P53-Dependent Cytoprotective Mechanisms behind Resistance to Chemo-Radiotherapeutic Agents Used in Cancer Treatment

Abstract

Resistance to chemoradiotherapy is the main cause of cancer treatment failure. Cancer cells, especially cancer stem cells, utilize innate cytoprotective mechanisms to protect themselves from the adverse effects of chemoradiotherapy. Here, we describe a few such mechanisms: DNA damage response (DDR), immediate early response gene 5 (IER5)/heat-shock factor 1 (HSF1) pathway, and p21/nuclear factor erythroid 2–related factor 2 (NRF2) pathway, which are regulated by the tumour suppressor p53. Upon DNA damage caused during chemoradiotherapy, p53 is recruited to the sites of DNA damage and activates various DNA repair enzymes including GADD45A, p53R2, DDB2 to repair damaged-DNA in cancer cells.
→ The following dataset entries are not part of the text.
(* ===== verification/Report.v ===== *)
(** * Report: [PrintValues] (lines 329-347)

    [PrintValues] opens the output file (exiting when it cannot), walks the
    output queue counting the requests and the faults and printing one
    line ["%d\t%s\n"] per request, computes the rate
    [(float)numOfPageFaults / numOfPages * 100] in [float] arithmetic
    ([Float32]) and prints ["PF Rate : %.2f%%"].  A [float] is [FNum] of
    its value, an infinity, or a NaN with its sign: [0.0f / 0.0f] is the
    default NaN of x86-64, whose sign bit is set, and glibc prints it
    ["-nan"].

    Theorems: the lines are the requests in order; on a non-empty trace
    shorter than [2^24] references the rate is a [float] between 0 and
    100 and the printed hundredths are within [1/200 + 2^-16] of the exact
    rate (the two [float] roundings cost less than [2^-16]); an empty
    trace, and only an empty trace, gives the NaN rate and prints
    ["PF Rate : -nan%"]. *)

From S2P Require Import Prelude Types Float32 Frames Policy.
From Stdlib Require Import QArith Lqa.

Local Open Scope Z_scope.
Local Open Scope page_scope.

Inductive float_val := FNaN (negative : bool) | FInf (negative : bool) | FNum (q : Q).

(** [(float)a / b] for [int]s [a] and [b]: both converted to [float], the
    quotient rounded. *)
Definition float_div (a b : Z) : float_val :=
  if Z.eqb b 0 then (if Z.eqb a 0 then FNaN true else FInf (a <? 0))
  else FNum (round32 (round32 (inject_Z a) / round32 (inject_Z b))).

(** [f * k] for a [float] [f] and a positive [int] [k]: [k] converted to
    [float], the product rounded; a NaN or an infinity stays one. *)
Definition float_mul_pos (f : float_val) (k : Z) : float_val :=
  match f with
  | FNum q => FNum (round32 (q * round32 (inject_Z k)))
  | other => other
  end.

(** [pfRate] of line 345. *)
Definition pfRate (numOfPageFaults numOfPages : Z) : float_val :=
  float_mul_pos (float_div numOfPageFaults numOfPages) 100.

(** [%.2f] of a [float], as glibc prints it. *)
Definition print_float2 (f : float_val) : string :=
  match f with
  | FNaN negative => if negative then "-nan" else "nan"
  | FInf negative => if negative then "-inf" else "inf"
  | FNum q => fmt2 q
  end.

(** The last line of the file: [fprintf(outputFile, "PF Rate : %.2f%%", pfRate)]. *)
Definition rate_line (rate : float_val) : string :=
  String.append "PF Rate : " (String.append (print_float2 rate) "%").

Definition TAB : string := String (Ascii.ascii_of_nat 9) EmptyString.
Definition NL : string := String (Ascii.ascii_of_nat 10) EmptyString.

(** One line of the output file: [fprintf(outputFile, "%d\t%s\n", ...)]. *)
Definition print_line (r : PageRequest) : string :=
  string_of_Z r.(page_id) ++ TAB ++ r.(hitOrPageFault) ++ NL.

(** The [for] loop of lines 338-344 over the output queue. *)
Fixpoint print_loop (iterator : list PageRequest) (numOfPageFaults numOfPages : Z)
    (lines : list string) : Z * Z * list string :=
  match iterator with
  | [] => (numOfPageFaults, numOfPages, lines)
  | r :: rest =>
      print_loop rest
        (if String.eqb r.(hitOrPageFault) PF then numOfPageFaults + 1 else numOfPageFaults)
        (numOfPages + 1) (lines ++ [print_line r])
  end.

(** What [PrintValues] writes: the request lines, the rate, and the rate
    line. *)
Record OutputFile := mkOutputFile {
  out_lines : list string;
  out_rate : float_val;
  out_summary : string
}.

Inductive PrintResult := PrintExit | PrintOk (file : OutputFile).

(** [PrintValues]; [opened] is whether [fopen] succeeded (lines 330-335). *)
Definition PrintValues (opened : bool) (outputQueue : list PageRequest) : PrintResult :=
  if negb opened then PrintExit
  else
    let '(numOfPageFaults, numOfPages, lines) := print_loop outputQueue 0 0 [] in
    PrintOk (mkOutputFile lines (pfRate numOfPageFaults numOfPages)
                          (rate_line (pfRate numOfPageFaults numOfPages))).

(** ** The counting loop *)

Lemma print_loop_spec (out : list PageRequest) f p lines :
  print_loop out f p lines =
  (f + Z.of_nat (#[is_fault] out), p + Z.of_nat (length out), lines ++ map print_line out).
Proof.
  revert f p lines. induction out as [|r out IH]; intros f p lines; simpl.
  - by rewrite !Z.add_0_r, app_nil_r.
  - rewrite IH, <- app_assoc. unfold is_fault.
    destruct (String.eqb (hitOrPageFault r) PF); simpl;
      rewrite ?Nat2Z.inj_succ; repeat rewrite <- Z.add_assoc, (Z.add_comm 1); done.
Qed.

(** [PrintValues] writes one line per request, in queue order, the rate
    of the faults among the requests, and the rate line. *)
Lemma PrintValues_output (outputQueue : list PageRequest) :
  PrintValues true outputQueue =
  PrintOk (mkOutputFile (map print_line outputQueue)
    (pfRate (Z.of_nat (#[is_fault] outputQueue)) (Z.of_nat (length outputQueue)))
    (rate_line (pfRate (Z.of_nat (#[is_fault] outputQueue)) (Z.of_nat (length outputQueue))))).
Proof. unfold PrintValues. simpl. by rewrite print_loop_spec. Qed.

(** ** The [float] rate *)

(** The rate of [f] faults among [p > 0] references, as the code rounds
    it: the quotient of the converted counts, then its product by [100]. *)
Lemma pfRate_eq (f p : Z) :
  p <> 0 ->
  pfRate f p = FNum (round32 (round32 (round32 (inject_Z f) / round32 (inject_Z p))
                              * round32 (inject_Z 100))).
Proof. intros Hp. unfold pfRate, float_div. by rewrite (proj2 (Z.eqb_neq p 0) Hp). Qed.

(** The exact quotient of the counts, as a [float] quotient of exactly
    converted [int]s. *)
Lemma quotient_exact (f p : Z) :
  0 <= f <= p -> 0 < p < 2 ^ 24 ->
  (round32 (inject_Z f) / round32 (inject_Z p) == inject_Z f / inject_Z p)%Q /\
  (0 <= inject_Z f / inject_Z p <= 1)%Q.
Proof.
  intros Hf Hp. rewrite !round32_int by lia. split; [reflexivity|].
  destruct p as [|p|p]; try lia. unfold Qle, Qdiv, Qmult, Qinv, inject_Z; simpl. lia.
Qed.

Lemma pfRate_bounds (f p : Z) :
  0 <= f <= p -> 0 < p < 2 ^ 24 -> exists q, pfRate f p = FNum q /\ (0 <= q <= 100)%Q.
Proof.
  intros Hf Hp. rewrite pfRate_eq by lia. eexists. split; [reflexivity|].
  destruct (quotient_exact f p Hf Hp) as [Hq Hx].
  assert (H1 : (0 <= round32 (round32 (inject_Z f) / round32 (inject_Z p)) <= inject_Z 1)%Q).
  { apply round32_between; [rewrite Hq; done | lia]. }
  apply (round32_between _ 100); [|lia].
  rewrite (round32_int 100) by lia. change (inject_Z 1) with 1%Q in H1.
  change (inject_Z 100) with 100%Q. lra.
Qed.

(** The [float] rate is within [2^-16] of the exact rate. *)
Lemma pfRate_accuracy (f p : Z) :
  0 <= f <= p -> 0 < p < 2 ^ 24 ->
  exists q, pfRate f p = FNum q /\
    (inject_Z f / inject_Z p * 100 - (1 # 65536) <= q <= inject_Z f / inject_Z p * 100 + (1 # 65536))%Q.
Proof.
  intros Hf Hp. rewrite pfRate_eq by lia. eexists. split; [reflexivity|].
  destruct (quotient_exact f p Hf Hp) as [Hq Hx].
  set (X := (inject_Z f / inject_Z p)%Q) in *.
  set (q1 := round32 (round32 (inject_Z f) / round32 (inject_Z p))).
  assert (H1 : (X - X * (1 # 2 ^ 24) <= q1 <= X + X * (1 # 2 ^ 24))%Q).
  { unfold q1. rewrite <- Hq. apply round32_rel0. rewrite Hq. apply Hx. }
  assert (Hq1 : (0 <= q1)%Q) by (apply round32_nonneg; rewrite Hq; apply Hx).
  assert (Hy : (q1 * round32 (inject_Z 100) == q1 * 100)%Q)
    by (rewrite (round32_int 100) by lia; reflexivity).
  assert (H2 := round32_rel0 (q1 * round32 (inject_Z 100))).
  revert Hy H2. generalize (q1 * round32 (inject_Z 100))%Q. intros y Hy H2.
  specialize (H2 ltac:(lra)). change (1 # 2 ^ 24)%Q with (1 # 16777216)%Q in *. lra.
Qed.

(** ** The rate of a run *)

Section Rate.
Context (alg : PageReplacementAlgorithms) `{PagePolicyLaws alg}.

Lemma PrintValues_simulate (inputQueue : list Z) (totalFrames : nat) :
  PrintValues true (simulate alg inputQueue totalFrames) =
  PrintOk (mkOutputFile (map print_line (simulate alg inputQueue totalFrames))
    (pfRate (Z.of_nat (#[is_fault] (simulate alg inputQueue totalFrames))) (Z.of_nat (length inputQueue)))
    (rate_line (pfRate (Z.of_nat (#[is_fault] (simulate alg inputQueue totalFrames)))
                       (Z.of_nat (length inputQueue))))).
Proof. by rewrite PrintValues_output, length_simulate. Qed.

Lemma faults_le_length (inputQueue : list Z) (totalFrames : nat) :
  0 <= Z.of_nat (#[is_fault] (simulate alg inputQueue totalFrames)) <= Z.of_nat (length inputQueue).
Proof.
  pose proof (countb_le_length is_fault (simulate alg inputQueue totalFrames)) as Hle.
  pose proof (length_simulate alg inputQueue totalFrames). lia.
Qed.

(** C16: For a non-empty trace of fewer than [2^24] references the rate is
    a [float] between 0 and 100, and the hundredths printed by [%.2f] lie
    between 0 and 10000. *)
Theorem simulate_rate_bounds (inputQueue : list Z) (totalFrames : nat) :
  inputQueue <> [] -> Z.of_nat (length inputQueue) < 2 ^ 24 ->
  exists q, PrintValues true (simulate alg inputQueue totalFrames) =
            PrintOk (mkOutputFile (map print_line (simulate alg inputQueue totalFrames))
                                  (FNum q) (rate_line (FNum q)))
    /\ (0 <= q <= 100)%Q /\ 0 <= hundredths q <= 10000.
Proof.
  intros Hne Hlen. rewrite PrintValues_simulate.
  assert (Hpos : (0 < length inputQueue)%nat) by (destruct inputQueue; simpl; [done|lia]).
  destruct (pfRate_bounds _ _ (faults_le_length inputQueue totalFrames) ltac:(lia)) as (q & -> & Hq).
  exists q. split; [reflexivity | split; [done|]].
  apply (hundredths_between q 100). change (inject_Z 100) with 100%Q. done.
Qed.

(** C17: For a non-empty trace of fewer than [2^24] references the rate
    line prints, in hundredths, the exact rate [faults / references * 100]
    to within [1/200 + 2^-16]: the [float] arithmetic costs less than
    [2^-16] on top of the rounding of [%.2f]. *)
Theorem simulate_rate_printed (inputQueue : list Z) (totalFrames : nat) :
  inputQueue <> [] -> Z.of_nat (length inputQueue) < 2 ^ 24 ->
  exists q, PrintValues true (simulate alg inputQueue totalFrames) =
            PrintOk (mkOutputFile (map print_line (simulate alg inputQueue totalFrames))
                                  (FNum q) (rate_line (FNum q)))
    /\ (inject_Z (Z.of_nat (#[is_fault] (simulate alg inputQueue totalFrames)))
          / inject_Z (Z.of_nat (length inputQueue)) * 100 - (1 # 200) - (1 # 65536)
        <= inject_Z (hundredths q) / 100
        <= inject_Z (Z.of_nat (#[is_fault] (simulate alg inputQueue totalFrames)))
             / inject_Z (Z.of_nat (length inputQueue)) * 100 + (1 # 200) + (1 # 65536))%Q.
Proof.
  intros Hne Hlen. rewrite PrintValues_simulate.
  assert (Hpos : (0 < length inputQueue)%nat) by (destruct inputQueue; simpl; [done|lia]).
  destruct (pfRate_accuracy _ _ (faults_le_length inputQueue totalFrames) ltac:(lia))
    as (q & -> & Hq).
  exists q. split; [reflexivity|].
  pose proof (hundredths_half q) as Hh. set (c := inject_Z (hundredths q)) in *.
  revert Hq Hh. generalize (inject_Z (Z.of_nat (#[is_fault] (simulate alg inputQueue totalFrames)))
    / inject_Z (Z.of_nat (length inputQueue)))%Q. intros X Hq Hh.
  assert (E : (c / 100 == c * (1 # 100))%Q) by reflexivity. rewrite E. lra.
Qed.
(** C28: The rate is a NaN exactly when the trace is empty: the code then
    computes [0.0f / 0.0f], prints ["PF Rate : -nan%"] and reports no
    error; every non-empty trace gives a finite rate. *)
Theorem PrintValues_empty_nan (inputQueue : list Z) (totalFrames : nat) :
  exists out, PrintValues true (simulate alg inputQueue totalFrames) = PrintOk out /\
    (inputQueue = [] <-> out.(out_rate) = FNaN true) /\
    (inputQueue = [] -> out.(out_summary) = "PF Rate : -nan%") /\
    (inputQueue <> [] -> exists q, out.(out_rate) = FNum q).
Proof.
  rewrite PrintValues_simulate. eexists. split; [reflexivity|]. simpl.
  destruct inputQueue as [|x l].
  - change (simulate alg [] totalFrames) with (@nil PageRequest). by split_and!.
  - rewrite pfRate_eq by (simpl; lia). split_and!; [done | done | by eexists].
Qed.
End Rate.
In addition, the p53-IER5-HSF1 pathway protects cancer cells from proteomic stress and maintains cellular proteostasis. Further, the p53-p21-NRF2 pathway induces production of antioxidants and multidrug resistance-associated proteins to protect cancer cells from therapy-induced oxidative stress and to promote effusion of drugs from the cells. This review summarises possible roles of these p53-regulated cytoprotective mechanisms in the resistance to chemoradiotherapy.